Final

Due: 2022-12-16, 11:59pm

This work must be submitted via Blackboard. The answers must be in a MS Word (DOCX) or PDF format. Your submitted document should have sections corresponding to those in this assignment.

Include graphs as images in your document. Support all answers to questions using the Stata output, figures and tables. Include all code used to complete the homework so that your results can be reproduced (you may edit out irrelevant portions).
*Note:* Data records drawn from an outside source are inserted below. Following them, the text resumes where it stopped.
(** Witness of X22: five events with types stored as [uint32] and charges as
    [int32]. The first and the fourth pass; so does the last, whose types
    add up to [2^32 + 44]. *)
Lemma cut_events_keeps_valid_events_witness :
  let events : list (list Z * list Z) :=
    [ ([11; 11; 13; 13], [1; -1; 1; -1]);
      ([11; 11; 11; 13], [1; -1; 1; -1]);
      ([13; 13; 13; 13], [1; 1; 1; -1]);
      ([13; 13; 13; 13; 11], [1; 1; -1; -1; 1]);
      ([4294967295; 45; 0; 0], [1; 1; -1; -1]) ] in
  let kept : list (list Z * list Z) :=
    [ ([11; 11; 13; 13], [1; -1; 1; -1]);
      ([13; 13; 13; 13; 11], [1; 1; -1; -1; 1]);
      ([4294967295; 45; 0; 0], [1; 1; -1; -1]) ] in
  higgs_worker.cut_events (list Z * list Z) fst snd
                          higgs_worker.uint32 higgs_worker.int32 events
  = Ok kept
  /\ kept = filter (fun e => type_ok higgs_worker.uint32 (fst e) = true
                             /\ charge_ok higgs_worker.int32 (snd e) = true)
                   events.
Proof.
  intros events kept.
  assert (kept = filter (fun e => type_ok higgs_worker.uint32 (fst e) = true
                                  /\ charge_ok higgs_worker.int32 (snd e) = true)
                        events) as Hkept by (vm_compute; reflexivity).
  split; [| exact Hkept]. rewrite Hkept.
  apply (cut_events_keeps_valid_events (list Z * list Z) fst snd
           higgs_worker.uint32 higgs_worker.int32 events).
  repeat (constructor; [cbn; lia |]). constructor.
Defined.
Use the lecture notes as a guide.

In this exam you will analyze a dataset you have not seen before and submit the report, the data, and code in a single ZIP archive. The workflow is similar to what you might do for an actual data analysis project.

1. Gupte pulmonary function data

Gupte et al (2017) studied lung function in 730 HIV-infected Black South African adults. Pre-bronchodilator spirometry was performed at enrollment and repeated annually for three years. They wanted to see if high viral load, low CD4 counts and ART were associated with development of OLD (obstructive lung disease).
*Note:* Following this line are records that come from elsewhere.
Lemma gendata_step_frame es_index feature (w : World E) :
  let w1 := (gendata_step es_index feature w).2 in
  conn w1 = conn w ∧ trace w1 = trace w ∧ LOGGER w1 = LOGGER w
  ∧ clock w1 = clock w.
Proof.
  unfold gendata_step, bind, py_getitem, py_setitem, ret. simpl.
  destruct (getitem (heap w) feature "id"); [done|].
  destruct (getitem (heap w) feature "properties") as [|props]; [done|].
  destruct (setitem (heap w) props "id" _); [done|]. simpl.
  by destruct (getitem _ feature "id").
Qed.

Lemma expand_action_frame (raw : string * pyval * pyval) (w : World E) :
  (expand_action raw w).2 = w.
Proof.
  destruct raw as [[index id] source].
  unfold expand_action, bind, py_dumps, ret.
  destruct (dumps (heap w) id); [done|].
  by destruct (dumps (heap w) source).
Qed.

(** What is yielded and serialised in one turn is an enriched document
    addressed to [es_index]. *)
Lemma expand_action_ok index id source (w w2 : World E) a :
  expand_action (index, id, source) w = (inr a, w2) →
  ∃ jid jsource,
    dumps_depth (S (size (heap w))) (heap w) id = Some jid
    ∧ dumps_depth (S (size (heap w))) (heap w) source = Some jsource
    ∧ a = mkAction index jid jsource ∧ w2 = w.
Proof.
  unfold expand_action, bind, py_dumps, ret, dumps.
  destruct (dumps_depth _ _ id) as [jid|] eqn:Hid; [|done].
  destruct (dumps_depth _ _ source) as [jsource|] eqn:Hsource; [|done].
  intros [= <- <-]. by exists jid, jsource.
Qed.

(** What is yielded and serialised in one turn is an enriched document
    addressed to [es_index]. *)
Lemma turn_enriched es_index feature (w w1 w2 : World E) raw a :
  gendata_step es_index feature w = (inr raw, w1) →
  expand_action raw w1 = (inr a, w2) →
  _index a = es_index ∧ enriched a.
Proof.
  intros (lf & lp & d & dp & v & -> & Hlf & Hid & Hp & Hlp & -> & ->)
    %gendata_step_ok.
  intros (jid & jsrc & Hjid & Hsrc & -> & _)%expand_action_ok.
  simpl in Hjid, Hsrc.
  set (h1 := <[lp := <["id" := v]> dp]> (heap w)) in *.
  split; [done|]. unfold enriched. simpl.
  assert (∃ d1, h1 !! lf = Some d1 ∧ d1 !! "id" = Some v
                ∧ d1 !! "properties" = Some (VRef lp))
    as (d1 & Hlf1 & Hid1 & Hp1).
  { unfold h1. destruct (decide (lp = lf)) as [->|Hne].
    - rewrite lookup_insert_eq. eexists. split; [done|].
      rewrite lookup_insert_eq. split; [done|].
      rewrite lookup_insert_ne by done. congruence.
    - rewrite lookup_insert_ne by done. eauto. }
  assert (Hlp1 : h1 !! lp = Some (<["id" := v]> dp))
    by apply lookup_insert_eq.
  destruct (dumps_depth_field _ _ _ _ _ _ _ Hlf1 Hid1 Hsrc)
    as (jv & Hjv & Hget).
  apply dumps_depth_mono in Hjv. rewrite Hjv in Hjid.
  injection Hjid as <-. rewrite Hget. split; [done|].
  destruct (dumps_depth_field _ _ _ _ _ _ _ Hlf1 Hp1 Hsrc)
    as (jp & Hjp & Hgetp).
  rewrite Hgetp.
  destruct (size h1) as [|n] eqn:Hsize; [done|].
  destruct (dumps_depth_field _ _ _ _ _ "id" v Hlp1 (lookup_insert_eq _ _ _) Hjp)
    as (jv' & Hjv' & Hget').
  rewrite Hget'. f_equal.
  apply (dumps_depth_le _ _ (S (S n))) in Hjv'; [|lia]. congruence.
Qed.

(** What is yielded and serialised in one turn is the instruction for the
    feature, as the turn has left it. *)
Lemma turn_instruction es_index feature (w w1 w2 : World E) raw a :
  gendata_step es_index feature w = (inr raw, w1) →
  expand_action raw w1 = (inr a, w2) →
  instruction es_index (enrich (heap w) feature) feature a.
Proof.
  intros Hstep Hexp.
  pose proof (gendata_step_enrich _ _ _ _ _ Hstep) as Hw1.
  apply gendata_step_ok in Hstep
    as (lf & lp & d & dp & v & -> & Hlf & Hid & Hp & Hlp & -> & Hw1').
  apply expand_action_ok in Hexp as (jid & jsrc & Hjid & Hsrc & -> & _).
  assert (Hh1 : heap w1 = enrich (heap w) (VRef lf)) by (by rewrite Hw1).
  assert (Hh1' : heap w1 = <[lp := <["id" := v]> dp]> (heap w))
    by (by rewrite Hw1').
  rewrite <- Hh1. exists v. unfold dumps. rewrite Hjid, Hsrc.
  split; [|done]. rewrite Hh1'. simpl.
  destruct (decide (lp = lf)) as [->|Hne].
  - by rewrite !lookup_insert_eq.
  - rewrite lookup_insert_ne by done. by rewrite Hlf, Hid.
Qed.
Gupte AN, Wong ML, Msandiwa R, Barnes GL, Golub J, Chaisson RE, Hoffmann CJ, Martinson NA. Factors associated with pulmonary impairment in HIV-infected South African adults. PLoS One. 2017 Sep 13;12(9):e0184530. doi: 10.1371/journal.pone.0184530.

The data may be accessed using the following link: https://doi.org/10.5061/dryad.st5rk

We will use this data to develop models for predicting lung function (FEV1, forced expiratory volume in one second) and FVC (forced vital capacity, the effective capacity of the lung).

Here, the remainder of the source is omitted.